Oh God, this is a bit embarrassing. What am I going to do?
‘Have you decided which paper you’d like?’ says the elder of the two ladies, beaming at me. ‘We also have a choice of ribbons and adornments.’
Oh sod it. I’ll get it wrapped. I mean, it only costs $7.50 – and it’ll be nice to have something to open when I get back to the hotel room, won’t it?
‘Yes!’ I say, and beam back. ‘I’d like that silver paper, please, and some purple ribbon... and one of those clusters of silver berries.’
The lady reaches for the paper and deftly begins to wrap up my bag – more neatly than I’ve ever wrapped anything in my life. And you know, this is quite fun! Maybe I should always get my shopping gift-wrapped.
‘Who’s it to?’ says the lady, opening a card and taking out a silver pen.

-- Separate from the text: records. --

(* ===== verification/GuestSys.v ===== *)
(** The guest's threads as x86 code ([UnicornRuntime::run_system_thread],
    src/xbox_cpu.cpp, inside the fiber body of PsCreateSystemThreadEx,
    src/xbox_krnl.cpp). The scheduler loop of CpuSched.v dispatches fibers;
    each runs its own CPU of GuestCpu.v over one kernel, one guest memory and
    one CPU registry, until a kernel call switches away, the routine returns
    or the thread ends itself. *)
From stdpp Require Import base numbers list gmap strings.
From Stdlib Require Import ZArith Lia.
From S2P Require Import Prelude XbeRam CpuSched KrnlMm KrnlState KrnlObjects KrnlCall KrnlExports KrnlInv KrnlSpec.
From S2P Require Import CpuRuntime UnicornRt GuestCpu.
Open Scope Z_scope.

Module GuestSys.
Import XbeRam CpuSched KrnlState KrnlObjects KrnlCall KrnlInv KrnlSpec CpuRuntime UnicornRt GuestCpu.

Section system.
Context `{os : HostOS} `{eng : Unicorn}.

(** ** State *)

(** Where the fiber of a system thread stands when it is not running; a fiber
    that never ran has no entry. *)
Inductive sfiber :=
  | SParked (self : Z)                                  (* created suspended *)
  | SCall (self : option Z) (f : frame) (p : pending)   (* inside a kernel call *)
  | SOver.

(** [sy_ran] is not state of the program: it records the instructions each
    fiber has executed so far, over all its dispatches, as the engine reported
    them. *)
Record sys := MkSys {
  sy_rt : rt; sy_fibers : gmap nat sfiber; sy_clock : nat; sy_ran : gmap nat (list hook_event);
}.

(** A kernel operation on the runtime's kernel. *)
Definition kernel_do {A} (op : K A) (t : rt) : outcome (A * rt) :=
  match op (rt_k t) with
  | Ok (x, k) => Ok (x, with_kernel t k)
  | Fail e => Fail e
  | Ub e => Ub e
  end.

(** ** CPUs *)

(** The CPU of a fiber leaves the registry while it runs, as [machine] has it,
    and returns to it when its fiber switches away. *)
Definition find_cpu (l : list (Z * cpu)) (id : Z) : option cpu :=
  (fun p => snd (snd p)) <$> list_find (fun x : Z * cpu => fst x = id) l.
Definition cpu_of (t : rt) (id : Z) : option cpu := find_cpu (rt_cpus t) id.
Definition load_cpu (t : rt) (id : Z) : option machine :=
  (fun c => MkM c (unregister_cpu t id)) <$> cpu_of t id.
Definition store_cpu (m : machine) (id : Z) : rt := register_cpu (m_rt m) id (m_cpu m).

(** ** The body of a system thread *)

Definition kThreadBudget : Z := 100000000.

(** The runner returned and the fiber ends. *)
Definition routine_returned (self : option Z) (t : rt) : outcome (sfiber * rt) :=
  let! p := kernel_do (kbind (systhread_return self) (fun _ => thread_exit 0)) t in Ok (SOver, snd p).

(** After [cpu.run]: the CPU is destroyed when it returns; a thread that ended
    itself leaves it in the registry, since no destructor runs. *)
Definition after_run (id : Z) (self : option Z) (r : option (outcome round_out)) : outcome (sfiber * rt) :=
  match r with
  | Some (Ok (RDone _ m)) => routine_returned self (m_rt m)
  | Some (Ok (RSwitched f p m)) => Ok (SCall self f p, store_cpu m id)
  | Some (Ok (REnded m)) => Ok (SOver, store_cpu m id)
  | Some (Ok (RAgain _ _)) | None => Fail "the run does not end"
  | Some (Fail e) => Fail e
  | Some (Ub e) => Ub e
  end.

Definition run_system_thread (es : nat -> env) (fuel : nat) (id : Z) (self : option Z) (handle : Z) (t : rt)
    : outcome (sfiber * rt) :=
  let! p := thread_boot t handle id in
  match fst p, load_cpu (snd p) id with
  | Some (entry, esp), Some m => after_run id self (run es fuel m entry esp kThreadBudget)
  | Some _, None => Fail "no CPU"
  | None, _ => routine_returned self (snd p)
  end.

Definition after_start (es : nat -> env) (fuel : nat) (id : Z) (p : body_out * rt) : outcome (sfiber * rt) :=
  match fst p with
  | BParked a => Ok (SParked a, snd p)
  | BRun self handle => run_system_thread es fuel id self handle (snd p)
  | BEnd => let! q := kernel_do (thread_exit 0) (snd p) in Ok (SOver, snd q)
  end.

(** One dispatch of a fiber, from where it stands. *)
Definition thread_step (es : nat -> env) (fuel : nat) (id : Z) (st : option sfiber) (t : rt) : outcome (sfiber * rt) :=
  match st with
  | None => let! p := kernel_do systhread_start t in after_start es fuel id p
  | Some (SParked a) => let! p := kernel_do (systhread_run (Some a)) t in after_start es fuel id p
  | Some (SCall self f p) =>
      match load_cpu t id with
      | None => Fail "no CPU"
      | Some m =>
          let! h := hle_resume (es fuel) f p m in
          match served_call (fr_ordinal f) h with
          | RAgain eip m => after_run id self (run_loop es fuel kThreadBudget m eip)
          | r => after_run id self (Some (Ok r))
          end
      end
  | Some SOver => let! p := kernel_do (thread_exit 0) t in Ok (SOver, snd p)
  end.

(** ** What a dispatch executes *)

(** The instructions the engine reports in a run of the loop. *)
Fixpoint instrs_run (es : nat -> env) (fuel : nat) (max : Z) (m : machine) (eip : Z) : list hook_event :=
  match fuel, c_uc (m_cpu m) with
  | S fuel', Some u =>
      if max <=? c_instr (m_cpu m) then []
      else let '(_, _, evs, _) := uc_emu_start u (rt_ram (m_rt m)) eip kExitVa (max - c_instr (m_cpu m)) in
           executed evs ++
           match round (es fuel') max m eip with
           | Ok (RAgain eip' m') => instrs_run es fuel' max m' eip'
           | _ => []
           end
  | _, _ => []
  end.

(** In a thread that starts, and in one dispatch of a fiber. *)
Definition start_ran (es : nat -> env) (fuel : nat) (id : Z) (o : outcome (body_out * rt)) : list hook_event :=
  match o with
  | Ok (BRun _ handle, t) =>
      match thread_boot t handle id with
      | Ok (Some (entry, esp), t') =>
          match load_cpu t' id with
          | Some m => match c_uc (m_cpu m) with
                      | Some u => instrs_run es fuel kThreadBudget (run_start m u esp) entry
                      | None => []
                      end
          | None => []
          end
      | _ => []
      end
  | _ => []
  end.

‘Um... to Becky,’ I say vaguely. Some girls have come into the gift wrap room, and I’m slightly intrigued by their conversation.
‘...fifty per cent off...’
‘...sample sale...’
‘...Earl jeans...’
‘And who is it from?’ says the gift wrap lady pleasantly.
‘Um... from Becky,’ I say without thinking. The gift wrap lady gives me a rather strange look and I suddenly realize what I’ve said. ‘A... a different Becky,’ I add awkwardly.
‘...sample sale...’
‘...Alexander McQueen, pale blue, 80 per cent off...’
‘...sample sale...’
‘...sample sale...’
Oh, I can’t bear this any longer.
‘Excuse me,’ I say, turning round. ‘I didn’t mean to eavesdrop on your conversation – but I just have to know one thing. What is a sample sale?’
The whole gift wrap area goes quiet. Everyone is staring at me, even the lady with the silver pen.
‘You don’t know what a sample sale is?’ says a girl in a leather jacket eventually, as though I’ve said I don’t know my alphabet.
‘Erm... no,’ I say, feeling myself flush red. ‘No, I... I don’t.’ The girl raises her eyebrows, reaches in her bag, rummages around, and finally pulls out a card. ‘Honey, this is a sample sale.’